Work to be completed
Each line in the records below, from the one that contains "(** * The asynchronous" to the one that contains "Definition ABLK_INFO_MEDIA_PRESENT : Z := 4.", should be reproduced exactly, the first and last included.

[Items from a data source]
(* ===== verification/Ablk.v ===== *)
(** * The asynchronous block driver ([src/drivers/disk/ablk.c], [src/drivers/disk/ablk-cd.c])

    The guest puts requests into a ring in its memory; a thread of the
    emulator (the engine) executes them with the vectored functions of the
    block devices.  The world is the guest memory, the interrupt controller
    and the static [ablk].  This file models each function as it runs without
    interference; the interleaving of the engine with the guest is the
    subject of AblkThread. *)

From S2P Require Import Prelude FileIO Memory Pic BlockDev.

Module Ablk.
Import BlockDev.

(** ** Constants ([ablk_sh.h]) *)

Definition kABlkReset : Z := 1.
Definition kABlkStop : Z := 2.
Definition kABlkStart : Z := 3.
Definition kABlkRouteIRQ : Z := 4.
Definition kABlkGetEvents : Z := 5.

Definition ABLK_READ_REQ : Z := 1.
Definition ABLK_WRITE_REQ : Z := 2.
Definition ABLK_RAISE_IRQ : Z := 4.
Definition ABLK_SG_BUF : Z := 8.
Definition ABLK_FIRST_CNTRL_REQ : Z := 256.
Definition ABLK_CNTRL_REQ_MASK : Z := Z.lnot (ABLK_FIRST_CNTRL_REQ - 1).
Definition ABLK_NOP_REQ : Z := 1 .<< 8.
Definition ABLK_EJECT_REQ : Z := 2 .<< 8.
Definition ABLK_LOCKDOOR_REQ : Z := 3 .<< 8.

Definition ABLK_INFO_READ_ONLY : Z := 1.
Definition ABLK_INFO_REMOVABLE : Z := 2.
Definition ABLK_INFO_MEDIA_PRESENT : Z := 4.
Definition ABLK_BOOT_HINT : Z := 8.
Definition ABLK_INFO_CDROM : Z := 16.
Definition ABLK_INFO_DRV_DISK : Z := 128.
Definition ABLK_EVENT_DISK_INSERTED : Z := 1.

Definition MAX_IOVEC : nat := 32.

(** ** State *)

(** The function pointer [iofunc] *)
Inductive iofunc_t := dummy_io | bdev_read | bdev_write.

(** The polls of a CD drive, [usec_timer( usec, poll, d )] *)
Inductive cd_poll := poll_for_cd | poll_for_nocd.

Section Ablk.
Context {D : Type} `{BlockDev D} {P : Type} `{Pic.IrqController P}.

(** [bdev_desc_t] and [ablk_device_t]; [cntrl_func] is [NULL] or
    [ablk_cd_request]. *)
Record ablk_device := Dev {
  fd : Z; flags : Z; size : Z; bdev : D;
  ablk_flags : Z; events : Z; cntrl_func : bool; ioctl_fd : Z
}.

(** [ablk_t]; [pipe] is the number of bytes in [ctrl_pipe], [ring] [NULL] or
    the pointer into the guest memory. *)
Record ablk_t := Ablk {
  irq : Z; devs : list ablk_device; running : bool; active : bool; event : Z; pipe : nat; exiting : bool;
  req_head : Z; ring_mask : Z; ring : option Memory.lvptr;
  n_requests : Z; cur_dev : Z; iofunc : iofunc_t
}.

(** The last component: the timers set up by the CD module. *)
Record world := W { mem : Memory.memory; pic : P; st : ablk_t; timers : list (Z * cd_poll * nat) }.

Definition upd (f : ablk_t -> ablk_t) (w : world) : world := W (mem w) (pic w) (f (st w)) (timers w).
Definition set_mem (m : Memory.memory) (w : world) : world := W m (pic w) (st w) (timers w).
Definition add_timer (t : Z * cd_poll * nat) (w : world) : world := W (mem w) (pic w) (st w) (timers w ++ [t]).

Answer space
(** * The asynchronous block driver ([src/drivers/disk/ablk.c], [src/drivers/disk/ablk-cd.c])

    The guest puts requests into a ring in its memory; a thread of the
    emulator (the engine) executes them with the vectored functions of the
    block devices.  The world is the guest memory, the interrupt controller
    and the static [ablk].  This file models each function as it runs without
    interference; the interleaving of the engine with the guest is the
    subject of AblkThread. *)

From S2P Require Import Prelude FileIO Memory Pic BlockDev.

Module Ablk.
Import BlockDev.

(** ** Constants ([ablk_sh.h]) *)

Definition kABlkReset : Z := 1.
Definition kABlkStop : Z := 2.
Definition kABlkStart : Z := 3.
Definition kABlkRouteIRQ : Z := 4.
Definition kABlkGetEvents : Z := 5.

Definition ABLK_READ_REQ : Z := 1.
Definition ABLK_WRITE_REQ : Z := 2.
Definition ABLK_RAISE_IRQ : Z := 4.
Definition ABLK_SG_BUF : Z := 8.
Definition ABLK_FIRST_CNTRL_REQ : Z := 256.
Definition ABLK_CNTRL_REQ_MASK : Z := Z.lnot (ABLK_FIRST_CNTRL_REQ - 1).
Definition ABLK_NOP_REQ : Z := 1 .<< 8.
Definition ABLK_EJECT_REQ : Z := 2 .<< 8.
Definition ABLK_LOCKDOOR_REQ : Z := 3 .<< 8.

Definition ABLK_INFO_READ_ONLY : Z := 1.
Definition ABLK_INFO_REMOVABLE : Z := 2.
Definition ABLK_INFO_MEDIA_PRESENT : Z := 4.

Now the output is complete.